◆ Exercise instructions
Across these entries, how many lines contain the word "EqDecision"? Answer with only the number.

◆ Exercise materials
Content starts
(** * Render unit lifecycle manager (RenderManagerService)

    A shallow embedding of
    [packages/engine-render/src/render-manager/render-manager.service.ts]
    and the properties its specification states about it.

    The service is a stateful TypeScript class working on heap objects
    (engines, scenes, render units, dependency arrays) that are compared by
    reference.  The embedding therefore keeps an explicit object store: every
    object is a natural number naming a cell of the store, [===] on objects
    is equality of these numbers, and a field that holds an object holds its
    number.  Methods are written in a state monad that also records every
    call the service makes on a collaborator, together with the state of the
    service at the moment of the call. *)

From stdpp Require Import base list strings.


(** ** Object references *)

Abbreviation Engine := nat (only parsing).
Abbreviation SceneRef := nat (only parsing).
Abbreviation Component := nat (only parsing).
Abbreviation UnitRef := nat (only parsing).
Abbreviation ArrayRef := nat (only parsing).

(** A [Dependency] is a module descriptor, an opaque object the manager only
    stores, compares by identity and forwards. *)
Abbreviation Dependency := nat (only parsing).
Abbreviation DependencyIdentifier := nat (only parsing).

(** Modelled from the spec: the enumeration [UniverInstanceType] is declared
    in [@univerjs/core], which is not under src/; the manager names only
    [UNIVER_SLIDE].  The spec speaks of sheets, documents and slide decks and
    of types added by extensions. *)
Inductive UniverInstanceType :=
| UNIVER_DOC
| UNIVER_SHEET
| UNIVER_SLIDE
| UNIVER_EXTENSION (tag : nat).

Abbreviation UnitType := UniverInstanceType (only parsing).

#[global] Instance UniverInstanceType_eq_dec : EqDecision UniverInstanceType.
Proof. solve_decision. Defined.

(** ** JavaScript [Map]

    A [Map] iterates in insertion order; [set] on a present key replaces the
    value in place, on an absent key it appends; [delete] leaves no entry
    for the key. *)
Section JsMap.
Context {K V : Type} `{EqDecision K}.

Fixpoint Map_get (k : K) (m : list (K * V)) : option V :=
  match m with
  | [] => None
  | (k', v) :: m' => if decide (k' = k) then Some v else Map_get k m'
  end.

Definition Map_has (k : K) (m : list (K * V)) : bool :=
  match Map_get k m with Some _ => true | None => false end.

Fixpoint Map_set (k : K) (v : V) (m : list (K * V)) : list (K * V) :=
  match m with
  | [] => [(k, v)]
  | (k', v') :: m' =>
      if decide (k' = k) then (k, v) :: m' else (k', v') :: Map_set k v m'
  end.

Fixpoint Map_delete (k : K) (m : list (K * V)) : list (K * V) :=
  match m with
  | [] => []
  | (k', v') :: m' =>
      if decide (k' = k) then Map_delete k m' else (k', v') :: Map_delete k m'
  end.
End JsMap.

(** ** The data model *)

(** Modelled from the spec: the document model the registry hands out.  The
    class [RenderUnit] (render-unit.ts) is not under src/; the manager passes
    it [{ unit, engine, scene, isMainScene }] only, so the unit id, the type
    tag and the components of the render unit come from the document model
    ("populated by the document's own component system"). *)
Record UnitModel := {
  model_unitId : string;
  model_type : UnitType;
  model_components : list (string * Component);
  model_mainComponent : option Component
}.

(** What an [IRender] object is at run time: an instance of the class
    [RenderUnit], which carries the modules injected so far, or any other
    object (the thumbnail stub of [_createRender], or an object built by a
    caller of [addRender]) with its own [with] and possibly a [dispose]. *)
Inductive RenderKind :=
| RenderUnitInstance (injected : list Dependency)
| ObjectLiteral (hasDispose : bool)
                (with_fn : DependencyIdentifier → option Dependency).

Record IRender := {
  unitId : string;
  type : UnitType;
  engine : Engine;
  scene : SceneRef;
  mainComponent : option Component;
  components : list (string * Component);
  isMainScene : bool;
  isThumbNail : bool;   (* an absent field reads as false *)
  kind : RenderKind
}.

(** [renderer instanceof RenderUnit] *)
Definition instanceof_RenderUnit (u : IRender) : bool :=
  match kind u with RenderUnitInstance _ => true | ObjectLiteral _ _ => false end.

(** [isDisposable(thing)]: [typeof thing.dispose === 'function'].  The class
    [RenderUnit] extends [Disposable]. *)
Definition isDisposable (u : IRender) : bool :=
  match kind u with RenderUnitInstance _ => true | ObjectLiteral d _ => d end.

(** The modules injected into a unit: its capability set. *)
Definition injected_of (u : IRender) : list Dependency :=
  match kind u with RenderUnitInstance inj => inj | ObjectLiteral _ _ => [] end.

(** Modelled from the spec: [unit.with(id)]; [RenderUnit.with] is not under
    src/.  For a [RenderUnit] the lookup resolves a capability exactly when
    a module for it has been injected; any other object answers with its own
    function. *)
Definition with_ (u : IRender) (id : DependencyIdentifier) : option Dependency :=
  match kind u with
  | RenderUnitInstance inj => if decide (id ∈ inj) then Some id else None
  | ObjectLiteral _ f => f id
  end.

(** Modelled from the spec: [RenderUnit.addRenderDependencies] is not under
    src/; injection is additive, in order, duplicates injected independently. *)
Definition addRenderDependencies (deps : list Dependency) (u : IRender) : IRender :=
  match kind u with
  | RenderUnitInstance inj =>
      {| unitId := unitId u; type := type u; engine := engine u;
         scene := scene u; mainComponent := mainComponent u;
         components := components u; isMainScene := isMainScene u;
         isThumbNail := isThumbNail u;
         kind := RenderUnitInstance (inj ++ deps) |}
  | ObjectLiteral _ _ => u
  end.

Record SceneObj := {
  scene_name : string;
  scene_engine : Engine;
  scene_width : nat;
  scene_height : nat
}.

(** The document registry ([IUniverInstanceService]), an external
    collaborator the manager only reads. *)
Record InstanceService := {
  getUnit : string → option UnitModel;
  getUnitType : string → UnitType;
  getCurrentUnitForType : UnitType → option UnitModel
}.

(** The four rxjs subjects of the service. *)
Inductive Stream :=
| S_currentRender
| S_createRender
| S_renderCreated
| S_renderDisposed.

#[global] Instance Stream_eq_dec : EqDecision Stream.
Proof. solve_decision. Defined.

Inductive Payload :=
| PString (s : string)
| PRender (r : UnitRef).

(** The object store and the fields of the service. *)
Record State := {
  heap_engines : nat;                       (* Engine objects allocated so far *)
  heap_scenes : list SceneObj;
  heap_renders : list IRender;
  heap_arrays : list (list Dependency);
  stopped : list Stream;                    (* subjects that have completed *)
  _univerInstanceService : InstanceService;
  _disposed : bool;
  _defaultEngine : option Engine;
  _currentUnitId : string;
  _renderMap : list (string * UnitRef);
  _renderDependencies : list (UnitType * ArrayRef)
}.

Definition with_heap_engines (x : nat) (s : State) : State :=
  {| heap_engines := x; heap_scenes := heap_scenes s;
     heap_renders := heap_renders s; heap_arrays := heap_arrays s;
     stopped := stopped s;
     _univerInstanceService := _univerInstanceService s;
     _disposed := _disposed s; _defaultEngine := _defaultEngine s;
     _currentUnitId := _currentUnitId s; _renderMap := _renderMap s;
     _renderDependencies := _renderDependencies s |}.

Definition with_heap_scenes (x : list SceneObj) (s : State) : State :=
  {| heap_engines := heap_engines s; heap_scenes := x;
     heap_renders := heap_renders s; heap_arrays := heap_arrays s;
     stopped := stopped s;
     _univerInstanceService := _univerInstanceService s;
     _disposed := _disposed s; _defaultEngine := _defaultEngine s;
     _currentUnitId := _currentUnitId s; _renderMap := _renderMap s;
     _renderDependencies := _renderDependencies s |}.

Definition with_heap_renders (x : list IRender) (s : State) : State :=
  {| heap_engines := heap_engines s; heap_scenes := heap_scenes s;
     heap_renders := x; heap_arrays := heap_arrays s;
     stopped := stopped s;
     _univerInstanceService := _univerInstanceService s;
     _disposed := _disposed s; _defaultEngine := _defaultEngine s;
     _currentUnitId := _currentUnitId s; _renderMap := _renderMap s;
     _renderDependencies := _renderDependencies s |}.

Definition with_heap_arrays (x : list (list Dependency)) (s : State) : State :=
  {| heap_engines := heap_engines s; heap_scenes := heap_scenes s;
     heap_renders := heap_renders s; heap_arrays := x;
     stopped := stopped s;
     _univerInstanceService := _univerInstanceService s;
     _disposed := _disposed s; _defaultEngine := _defaultEngine s;
     _currentUnitId := _currentUnitId s; _renderMap := _renderMap s;
     _renderDependencies := _renderDependencies s |}.

Definition with_stopped (x : list Stream) (s : State) : State :=
  {| heap_engines := heap_engines s; heap_scenes := heap_scenes s;
     heap_renders := heap_renders s; heap_arrays := heap_arrays s;
     stopped := x;
     _univerInstanceService := _univerInstanceService s;
     _disposed := _disposed s; _defaultEngine := _defaultEngine s;
     _currentUnitId := _currentUnitId s; _renderMap := _renderMap s;
     _renderDependencies := _renderDependencies s |}.

Definition with_univerInstanceService (x : InstanceService) (s : State) : State :=
  {| heap_engines := heap_engines s; heap_scenes := heap_scenes s;
     heap_renders := heap_renders s; heap_arrays := heap_arrays s;
     stopped := stopped s;
     _univerInstanceService := x;
     _disposed := _disposed s; _defaultEngine := _defaultEngine s;
     _currentUnitId := _currentUnitId s; _renderMap := _renderMap s;
     _renderDependencies := _renderDependencies s |}.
Content ends
◆ Written answer
3